Natural convection in enclosures is a phenomenon significantly affected by the geometry of the physical domain, however, comparing different formats is challenging because features such as the characteristic length varies with the geometry. This study proposes examining natural convection in 3D convex regular polyhedra, also known as Platonic solids, using the number of faces as a parameter. Differentially heated enclosures were analyzed to investigate the effect of shape on fluid flow and energy distribution. By comparing the different solids, it was found that the dodecahedron and the icosahedron exhibit very similar behaviors and tend to be the more efficient shapes for improving convection heat transfer. In contrast, the tetrahedron is much less efficient due to its structure, which does not favor the presence of a single convective cell. In general, increasing the number of faces, which leads to a more spherical shape and eliminates sharp corners, tends to enhance fluid recirculation and increase the average Nusselt number.
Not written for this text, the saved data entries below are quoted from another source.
(** * pygedcom: the line tokenizer, the level check, the top-level parser,
      the exporter and the individual record, embedded from the Python source.

    Characters are modelled by [ascii], read as the code points 0..255;
    Python [str] values are [string], Python [int] values are [Z].
    An exception raised by the code is the [Err] side of [result]. *)

From Stdlib Require Import String Ascii List ZArith Lia Bool.
From Stdlib Require Import Decimal DecimalString.
Import ListNotations.

Local Open Scope string_scope.
Local Open Scope list_scope.

(** ** Exceptions and results *)

Inductive exn : Type :=
| ValueError
| IndexError
| FormatException (message : string).

Inductive result (A : Type) : Type :=
| Ok (a : A)
| Err (e : exn).

Arguments Ok {A} a.
Arguments Err {A} e.

Definition bind {A B : Type} (r : result A) (k : A -> result B) : result B :=
  match r with
  | Ok a => k a
  | Err e => Err e
  end.

Notation "x <- r ;; k" := (bind r (fun x => k))
  (at level 61, r at next level, right associativity).

(** ** Python string primitives used by the source *)

Module PyStr.
(* the [onBlock] callback of watchBlocks, for the notification of block
   [number]: the status is set before the full block is fetched, and a
   failure of the fetch is caught and only logged.  The packets take their
   block number from the notification and their transactions from the
   fetched block. *)
Definition onBlock (cfg : NetworkConfig) (now : Z) (number : Z)
    (src : BlockSource) (st : Engine) : Engine :=
  let notified := withStatusCleared connected now (connectionInfo st) in
  match getBlock src number with
  | Throws _ =>
      {| streams := streams st;
         connectionInfo := notified;
         lastBlockNumber := lastBlockNumber st |}
  | Returns fullBlock =>
      {| streams :=
           ingestBlock WatchHook cfg now
             {| blk_hash := blk_hash fullBlock;
                blk_number := Some number;
                blk_transactions := blk_transactions fullBlock |}
             (streams st);
         connectionInfo := notified;
         lastBlockNumber := lastBlockNumber st |}
  end.

(* setupPolling: the status change and the initial poll *)
Definition setupPolling (cfg : NetworkConfig) (now : Z)
    (src : BlockSource) (st : Engine) : Engine :=
  pollBlocks cfg now src
    {| streams := streams st;
       connectionInfo := withStatusMethod polling http (connectionInfo st);
       lastBlockNumber := lastBlockNumber st |}.

(* the [onError] callback of watchBlocks: report, then fall back *)
Definition onWatchError (message : string) (cfg : NetworkConfig) (now : Z)
    (src : BlockSource) (st : Engine) : Engine :=
  setupPolling cfg now src
    {| streams := streams st;
       connectionInfo := withError message (connectionInfo st);
       lastBlockNumber := lastBlockNumber st |}.

(* setupWebSocket; [watch] is the outcome of the call of watchBlocks *)
Definition setupWebSocket (cfg : NetworkConfig) (now : Z)
    (watch : Reply unit) (src : BlockSource) (st : Engine) : Engine :=
  let attempting :=
    withStatusMethod connecting websocket (connectionInfo st) in
  match watch with
  | Returns _ =>
      {| streams := streams st;
         connectionInfo := withStatus connected attempting;
         lastBlockNumber := lastBlockNumber st |}
  | Throws message =>
      setupPolling cfg now src
        {| streams := streams st;
           connectionInfo := withError message attempting;
           lastBlockNumber := lastBlockNumber st |}
  end.

(* the start of the effect: the transport is chosen by
   networkConfig.supportsWebSocket *)
Definition startConnection (cfg : NetworkConfig) (supportsWebSocket : bool)
    (now : Z) (watch : Reply unit) (src : BlockSource) : Engine :=
  if supportsWebSocket
  then setupWebSocket cfg now watch src (initialEngine none cfg)
  else setupPolling cfg now src (initialEngine none cfg).

(** ** Runs of the engines

    The polling-only hook uses [FetchTick] and [ProgressTick]; the watching
    hook uses [BlockTick], [WatchErrorTick], [PollTick] and
    [ProgressTick]. *)

Inductive EngineTick : Type :=
  | FetchTick (now : Z) (src : BlockSource)
  | PollTick (now : Z) (src : BlockSource)
  | BlockTick (now : Z) (number : Z) (src : BlockSource)
  | WatchErrorTick (message : string) (now : Z) (src : BlockSource)
  | ProgressTick (now : Z).

Definition applyEngineTick (cfg : NetworkConfig) (st : Engine)
    (t : EngineTick) : Engine :=
  match t with
  | FetchTick now src => fetchAndProcessBlock cfg now src st
  | PollTick now src => pollBlocks cfg now src st
  | BlockTick now number src => onBlock cfg now number src st
  | WatchErrorTick message now src => onWatchError message cfg now src st
  | ProgressTick now => progressEngine now st
  end.

Definition runEngine (cfg : NetworkConfig) (ticks : list EngineTick)
    (st : Engine) : Engine :=
  fold_left (applyEngineTick cfg) ticks st.

(** ** The activity log ([TerminalLog], src/unnamed/part_001) *)

(* the text of a status *)
Definition statusName (s : StreamStatus) : string :=
  match s with
  | streamed => "streamed"
  | indexed => "indexed"
  | consolidated => "consolidated"
  | finalized => "finalized"
  end.

(* `${stream.id}-${stream.status}` *)
Definition eventKey (stream : StreamPacket) : string :=
  id stream +:+ "-" +:+ statusName (status stream).

Record LogEntry : Type := mkEntry {
  entry_time : string;
  entry_stream : StreamPacket
}.

Record LogState : Type := mkLog {
  logEntries : list LogEntry;       (* logEntriesRef, newest first *)
  loggedEvents : gset string        (* loggedEventsRef *)
}.

Definition emptyLog : LogState := mkLog [] ∅.

(* the callback of [streams.forEach]; [time] is the clock text read when
   the entry is made *)
Definition logStream (time : string) (st : LogState) (stream : StreamPacket)
  : LogState :=
  if decide (eventKey stream ∈ loggedEvents st) then st
  else
    {| logEntries := mkEntry time stream :: logEntries st;
       loggedEvents := {[eventKey stream]} ∪ loggedEvents st |}.

(* [times i] is the clock text while the stream at index [i] is visited *)
Fixpoint logEach (times : nat → string) (i : nat)
    (streams : list StreamPacket) (st : LogState) : LogState :=
  match streams with
  | [] => st
  | stream :: rest =>
      logEach times (S i) rest (logStream (times i) st stream)
  end.

(* the effect that runs whenever [streams] changes *)
Definition logEffect (times : nat → string) (streams : list StreamPacket)
    (st : LogState) : LogState :=
  let st' := logEach times 0 streams st in
  if Z.of_nat (length (logEntries st')) >? 50 then
    {| logEntries := take 50 (logEntries st');
       loggedEvents := loggedEvents st' |}
  else st'.

(* the log after the effect has run for each of the given renders *)
Definition runLog (renders : list ((nat → string) * list StreamPacket))
  : LogState :=
  fold_left (λ st r, logEffect r.1 r.2 st) renders emptyLog.

Definition entryKeys (st : LogState) : list string :=
  (λ e, eventKey (entry_stream e)) <$> logEntries st.

(** ** The grid of capsules ([ConsensusFeed],
    src/components/ConsensusFeed.tsx) *)

(* const columns = isMobile ? 1 : isTablet ? 2 : 4 *)
Definition columns (isMobile isTablet : bool) : Z :=
  if isMobile then 1 else if isTablet then 2 else 4.

(* STAGE_CONFIG[status].baseY *)
Definition baseY (s : StreamStatus) : Z :=
  match s with
  | streamed => 2
  | indexed => 22
  | consolidated => 42
  | finalized => 62
  end.

(* the numbers of the position: left is [pos_left]% and top is
   calc([pos_topBase]% + [pos_topPx]px + 40px) *)
Record Position : Type := mkPosition {
  pos_left : float;
  pos_topBase : Z;
  pos_topPx : Z
}.

(* getPosition, for an index that findIndex has found (not negative) *)
Definition getPosition (cols : Z) (s : StreamStatus) (index : Z)
  : Position :=
  let col := Z.rem index cols in
  let row := index / cols in
  let widthPerCol := (100 / Number cols)%float in
  let rowHeight := if decide (s = finalized) then 55 else 45 in
  {| pos_left := (Number col * widthPerCol + widthPerCol / 2)%float;
     pos_topBase := baseY s;
     pos_topPx := row * rowHeight |}.

(* Array.from(new Map(streams.map((s) => [s.id, s])).values()) *)
Definition uniqueStreams (streams : list StreamPacket) : list StreamPacket :=
  JsMap.values
    (fold_left (λ m s, JsMap.set (id s) s m) streams JsMap.empty).

(* streamsByStatus[status] *)
Definition streamsByStatus (unique : list StreamPacket) (s : StreamStatus)
  : list StreamPacket :=
  filter (λ p, status p = s) unique.

(* group.findIndex((s) => s.id === k) *)
Fixpoint findIndex (k : string) (group : list StreamPacket) : Z :=
  match group with
  | [] => -1
  | s :: rest =>
      if String.eqb (id s) k then 0
      else
        let i := findIndex k rest in
        if i =? -1 then -1 else i + 1
  end.

(* the callback of [uniqueStreams.map]: the position and the opacity of the
   capsule, or nothing *)
Definition placeCapsule (cols : Z) (unique : list StreamPacket)
    (stream : StreamPacket) : option (Position * Z) :=
  let group := streamsByStatus unique (status stream) in
  let index := findIndex (id stream) group in
  if index =? -1 then None
  else
    Some (getPosition cols (status stream) index,
          if bool_decide (status stream = finalized) && (index >? 11)
          then 0 else 1).

(* a source whose head fetch succeeds and whose block fetch throws *)
Definition blockFailure (n : Z) (message : string) : BlockSource :=
  {| getBlockNumber := Returns n; getBlock := λ _, Throws message |}.

(* the entries of the log have distinct event keys, all marked as logged *)
Definition logConsistent (st : LogState) : Prop :=
  NoDup (entryKeys st) ∧ ∀ k, k ∈ entryKeys st → k ∈ loggedEvents st.

(* [p] is the last packet of [l] with its id *)
Definition lastWithId (l : list StreamPacket) (p : StreamPacket) : Prop :=
  ∃ l1 l2, l = l1 ++ p :: l2 ∧ id p ∉ ids l2.

(* the capsule of [stream] is shown: it is placed with opacity 1 *)
Definition capsuleShown (cols : Z) (unique : list StreamPacket)
    (stream : StreamPacket) : Prop :=
  snd <$> placeCapsule cols unique stream = Some 1.

(* the Map that [uniqueStreams] builds *)
Definition uniqueSeen (l : list StreamPacket) : JsMap.t StreamPacket :=
  fold_left (λ m s, JsMap.set (id s) s m) l JsMap.empty.

(** * Properties *)

(** ** The ordered map *)
Section JsMapFacts.
Context {V : Type}.
Implicit Types (m : JsMap.t V) (k : string) (v : V).

Lemma has_true k m : JsMap.has k m = true ↔ k ∈ JsMap.keys m.
Proof.
  induction m as [|[k' v'] r IH]; simpl.
  - split; [done | by intros ?%elem_of_nil].
  - destruct (String.eqb_spec k k') as [->|Hne].
    + split; [intros _; left | done].
    + rewrite IH. split; [by right |].
      intros [?|?]%elem_of_cons; [congruence | done].
Qed.

Lemma has_false k m : JsMap.has k m = false ↔ k ∉ JsMap.keys m.
Proof. rewrite <- has_true. by destruct (JsMap.has k m). Qed.

Lemma get_elem k v m : JsMap.get k m = Some v → (k, v) ∈ m.
Proof.
  induction m as [|[k' v'] r IH]; simpl; [done |].
  destruct (String.eqb_spec k k') as [->|Hne].
  - intros [= ->]. left.
  - intros H. right. auto.
Qed.

Lemma has_get k m : JsMap.has k m = true → is_Some (JsMap.get k m).
Proof.
  induction m as [|[k' v'] r IH]; simpl; [done |].
  destruct (String.eqb k k'); eauto.
Qed.

Lemma set_fresh k v m :
  k ∉ JsMap.keys m → JsMap.set k v m = m ++ [(k, v)].
Proof.
  induction m as [|[k' v'] r IH]; simpl; [done |].
  intros [Hne Hr]%not_elem_of_cons.
  destruct (String.eqb_spec k k'); [done |]. by rewrite IH.
Qed.

Lemma keys_set_present k v m :
  k ∈ JsMap.keys m → JsMap.keys (JsMap.set k v m) = JsMap.keys m.
Proof.
  induction m as [|[k' v'] r IH]; simpl; [by intros ?%elem_of_nil |].
  destruct (String.eqb_spec k k') as [->|Hne]; [done |].
  intros [?|?]%elem_of_cons; [done |].
  unfold JsMap.keys in *. csimpl. f_equal. by apply IH.
Qed.

Lemma elem_of_set k v m k' v' :
  NoDup (JsMap.keys m) → (k', v') ∈ JsMap.set k v m →
  (k' = k ∧ v' = v) ∨ ((k', v') ∈ m ∧ k' ≠ k).
Proof.
  induction m as [|[k0 v0] r IH]; simpl.
  - intros _ ?%list_elem_of_singleton. left. by simplify_eq.
  - intros [Hk0 Hr]%NoDup_cons.
    destruct (String.eqb_spec k k0) as [->|Hne].
    + intros [?|Hin]%elem_of_cons; [left; by simplify_eq |].
      right. split; [by right |]. intros ->.
      apply Hk0. unfold JsMap.keys.
      by apply (list_elem_of_fmap_2 fst) in Hin.
    + intros [?|Hin]%elem_of_cons.
      * right. simplify_eq. split; [left | done].
      * destruct (IH Hr Hin) as [?|[? ?]]; [by left |].
        right. split; [by right | done].
Qed.

Lemma keys_functional m k v v' :
  NoDup (JsMap.keys m) → (k, v) ∈ m → (k, v') ∈ m → v = v'.
Proof.
  induction m as [|[k0 v0] r IH]; simpl; [by intros _ ?%elem_of_nil |].
  intros [Hk0 Hr]%NoDup_cons [?|H1]%elem_of_cons [?|H2]%elem_of_cons.
  - by simplify_eq.
  - simplify_eq. exfalso. apply Hk0.
    by apply (list_elem_of_fmap_2 fst) in H2.
  - simplify_eq. exfalso. apply Hk0.
    by apply (list_elem_of_fmap_2 fst) in H1.
  - eauto.
Qed.
End JsMapFacts.

(** ** Deduplication *)

Lemma retainedFrom_snoc l v x :
  retainedFrom l v →
  (id x = id v → statusOrder (status x) ≤ statusOrder (status v)) →
  retainedFrom (l ++ [x]) v.
Proof.
  intros (l1 & l2 & -> & Hlt & Hle) Hx.
  exists l1, (l2 ++ [x]). split; [by rewrite <- app_assoc |].
  split; [done |].
  intros q [Hq|Hq%list_elem_of_singleton]%elem_of_app; [auto |].
  subst q. done.
Qed.

Lemma retainedFrom_max l v q :
  retainedFrom l v → q ∈ l → id q = id v →
  statusOrder (status q) ≤ statusOrder (status v).
Proof.
  intros (l1 & l2 & -> & Hlt & Hle) Hq Hid.
  apply elem_of_app in Hq as [Hq|Hq].
  - specialize (Hlt q Hq Hid). lia.
  - apply elem_of_cons in Hq as [->|Hq]; [lia | auto].
Qed.

Lemma retainedFrom_last l x :
  (∀ q, q ∈ l → id q = id x →
        statusOrder (status q) < statusOrder (status x)) →
  retainedFrom (l ++ [x]) x.
Proof.
  intros H. exists l, []. split; [done |]. split; [done |].
  by intros q ?%elem_of_nil.
Qed.
Lemma saved_store_people :
  riders_are Saved.store (rs_riders Saved.company) (riders Saved.store)
  /\ drivers_are Saved.store (rs_drivers Saved.company) (drivers Saved.store)
  /\ Forall (fun d => forall v, Driver.vehicle d = Some v -> built_vehicle v)
       (drivers Saved.store)
  /\ histories_in_store Saved.store (rs_riders Saved.company).
Proof.
  split; [repeat constructor|]. split; [repeat constructor|]. split.
  - apply Forall_cons. split; [intros v [= <-]; left; reflexivity|].
    apply Forall_cons. split; [intros v [= <-]; right; left; reflexivity|].
    apply Forall_cons. split; [intros v [= <-]; right; right; reflexivity|].
    apply Forall_nil_2.
  - intros x o ride Hin Hx Hride.
    destruct Hin as [<-|[<-|[]]]; injection Hx as <-.
    + destruct Hride as [<-|[]]. eexists. split; [reflexivity|].
      split; intros y [= <-]; eexists; reflexivity.
    + destruct Hride.
Qed.

Lemma save_then_load_restores_people_witness :
  exists disk' ok,
    DataManager.save_all Saved.company 200 no_files Saved.store
    = (Saved.store, Return (disk', ok))
    /\ load_saved_data (RideSharing_init "QuickRide Bangladesh") disk'
         (mkStore [] [] [])
       = (mkStore ([] ++ map reloaded_rider (riders Saved.store))
                  ([] ++ map reloaded_driver (drivers Saved.store)) [],
          Return (mkRideSharing "QuickRide Bangladesh"
                    ([] ++ seq 0 (length (riders Saved.store)))
                    ([] ++ seq 0 (length (drivers Saved.store))) 1)).
Proof.
  destruct saved_store_people as (H1 & H2 & H3 & H4).
  exact (save_then_load_restores_people Saved.store (mkStore [] [] [])
           Saved.company (RideSharing_init "QuickRide Bangladesh") 200
           no_files (riders Saved.store) (drivers Saved.store) H1 H2 H3 H4).
Defined.

(** After [clear_all_data], whatever the files held, [load_saved_data]
    adds no rider and no driver, allocates nothing, and sets the
    company's number of rides to 0. *)
Lemma load_after_clear_starts_fresh (disk : Disk)
    (ride_sharing : RideSharing) (s : Store) :
  load_saved_data ride_sharing (DataManager.clear_all_data disk) s
  = (s, Return (mkRideSharing (company_name ride_sharing)
                  (rs_riders ride_sharing) (rs_drivers ride_sharing) 0)).
Proof. reflexivity. Qed.

Lemma snapshot_of_arena (r : list Rider.t) (pre l : list Driver.t) (k : list Ride.t) :
  snapshot (mkStore r (pre ++ l) k) (seq (length pre) (length l))
    (combine (seq (length pre) (length l)) l).
Proof.
  unfold snapshot. revert pre. induction l as [|d l IH]; intros pre; cbn.
  - constructor.
  - constructor.
    + split; [reflexivity|]. cbn. apply list_lookup_middle. reflexivity.
    + specialize (IH (pre ++ [d])).
      rewrite length_app, <- app_assoc in IH. cbn in IH.
      rewrite Nat.add_1_r in IH. exact IH.
Qed.

Lemma filter_available_reloaded (refs : list driver_ref) (dos : list Driver.t) :
  map fst (List.filter (fun p => Driver.is_available (snd p))
             (combine refs (map reloaded_driver dos)))
  = map fst (List.filter (fun p => Driver.is_available (snd p))
               (combine refs dos)).
Proof.
  revert dos. induction refs as [|x refs IH]; intros [|d dos]; cbn; try reflexivity.
  destruct (Driver.is_available d); cbn; rewrite IH; reflexivity.
Qed.

(** X17. A driver who was on a ride when the data was saved is still
    unavailable after a reload into a new company, although the reload
    restores no ride and gives no rider a current ride:
    [get_available_drivers] returns exactly the drivers who were
    available when [save_all] ran. *)
Theorem reload_keeps_busy_drivers_unavailable (s : Store)
    (ride_sharing : RideSharing) (name : string) (now : datetime)
    (disk : Disk) (ros : list Rider.t) (dos : list Driver.t) :
  riders_are s (rs_riders ride_sharing) ros ->
  drivers_are s (rs_drivers ride_sharing) dos ->
  Forall (fun d => forall v, Driver.vehicle d = Some v -> built_vehicle v) dos ->
  histories_in_store s (rs_riders ride_sharing) ->
  exists disk' ok s' company',
    DataManager.save_all ride_sharing now disk s = (s, Return (disk', ok))
    /\ load_saved_data (RideSharing_init name) disk' (mkStore [] [] [])
       = (s', Return company')
    /\ rides s' = []
    /\ Forall (fun o => Rider.current_ride o = None) (riders s')
    /\ get_available_drivers company' s'
       = (s', Return (map fst (List.filter (fun p => Driver.is_available (snd p))
                                 (combine (seq 0 (length dos)) dos)))).
Proof.
  intros Hr Hd Hv Hh.
  destruct (save_all_then_load s (mkStore [] [] []) ride_sharing
              (RideSharing_init name) now disk ros dos Hr Hd Hv Hh)
    as (disk' & ok & Hsave & Hload).
  exists disk', ok. eexists _, _. split; [exact Hsave|].
  split; [exact Hload|]. cbn [riders drivers rides app].
  split; [reflexivity|]. split.
  - apply List.Forall_forall. intros o Hin. apply in_map_iff in Hin as (o' & <- & _).
    reflexivity.
  - unfold get_available_drivers.
    cbn [rs_drivers RideSharing_init app length].
    pose proof (snapshot_of_arena (map reloaded_rider ros) []
                  (map reloaded_driver dos) []) as Hsnap.
    cbn [app length] in Hsnap. rewrite length_map in Hsnap.
    erewrite bind_run; [|apply get_drivers_snapshot; exact Hsnap].
    rewrite filter_available_reloaded. reflexivity.
Qed.

Lemma reload_keeps_busy_drivers_unavailable_witness :
  exists disk' ok s' company',
    DataManager.save_all Demo.company 200 no_files Demo.store1
    = (Demo.store1, Return (disk', ok))
    /\ load_saved_data (RideSharing_init "QuickRide Bangladesh") disk'
         (mkStore [] [] [])
       = (s', Return company')
    /\ rides s' = []
    /\ Forall (fun o => Rider.current_ride o = None) (riders s')
    /\ get_available_drivers company' s'
       = (s', Return (map fst (List.filter (fun p => Driver.is_available (snd p))
                                 (combine (seq 0 (length (drivers Demo.store1)))
                                          (drivers Demo.store1))))).
Proof.
  apply (reload_keeps_busy_drivers_unavailable Demo.store1 Demo.company
           "QuickRide Bangladesh" 200 no_files (riders Demo.store1)
           (drivers Demo.store1)).
  - repeat constructor.
  - repeat constructor.
  - apply Forall_cons. split; [intros v [= <-]; left; reflexivity|].
    apply Forall_cons. split; [intros v [= <-]; right; left; reflexivity|].
    apply Forall_cons. split; [intros v [= <-]; right; right; reflexivity|].
    apply Forall_nil_2.
  - intros x o ride Hin Hx Hride.
    destruct Hin as [<-|[<-|[]]]; injection Hx as <-; destruct Hride.
Defined.

(** Karim, on Gablu's ride in [Demo.store1], is not among the
    available drivers of the reloaded company. *)
Example demo_reloaded_available :
  map fst (List.filter (fun p => Driver.is_available (snd p))
             (combine (seq 0 (length (drivers Demo.store1)))
                      (drivers Demo.store1)))
  = [0; 2]%nat.
Proof. reflexivity. Qed.

(** X18. A driver registered through the menu with choice 1, 2 or 3 is
    a new driver at the end of the company's list, and
    [save_drivers] and [load_saved_data] give back exactly that driver:
    the dictionary written for the new driver restores to the same
    object. *)
Theorem registered_driver_reloads_unchanged (ride_sharing : RideSharing)
    (name email nid location : string) (vehicle_choice : Z)
    (license_plate : string) (s : Store) :
  1 <= vehicle_choice <= 3 ->
  exists d,
    register_driver ride_sharing name email nid location vehicle_choice
      license_plate s
    = (mkStore (riders s) (drivers s ++ [d]) (rides s),
       Return (add_driver ride_sharing (length (drivers s))))
    /\ restore_driver (DataManager.driver_dict d) = d.
Proof.
  intros H. unfold register_driver.
  assert (Hc : vehicle_choice = 1 \/ vehicle_choice = 2 \/ vehicle_choice = 3) by lia.
  destruct Hc as [-> | [-> | ->]]; cbn [Z.eqb Pos.eqb]; eexists; (split; [reflexivity|]);
    apply restore_driver_dict; intros v [= <-].
  - left. reflexivity.
  - right. left. reflexivity.
  - right. right. reflexivity.
Qed.

Lemma registered_driver_reloads_unchanged_witness :
  exists d,
    register_driver Demo.company "Salma" "salma@email.com" "654" "Mirpur" 1
      "DHK-3456" Demo.store0
    = (mkStore (riders Demo.store0) (drivers Demo.store0 ++ [d]) (rides Demo.store0),
       Return (add_driver Demo.company (length (drivers Demo.store0))))
    /\ restore_driver (DataManager.driver_dict d) = d.
Proof.
  apply (registered_driver_reloads_unchanged Demo.company "Salma"
           "salma@email.com" "654" "Mirpur" 1 "DHK-3456" Demo.store0).
  lia.
Defined.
For example, the icosahedron showed a 12% increase in the Nusselt number compared to the commonly studied hexahedron for Ra = 10⁶. On the other hand, the tetrahedron demonstrated a 50% decrease in the Nusselt number relative to the cube, making it the least efficient shape among those evaluated.

Keywords:

• Computational fluid dynamics
• heat transfer
• natural convection
• numerical simulation
• platonic solids

Disclosure statement

The authors declare no conflict of interest.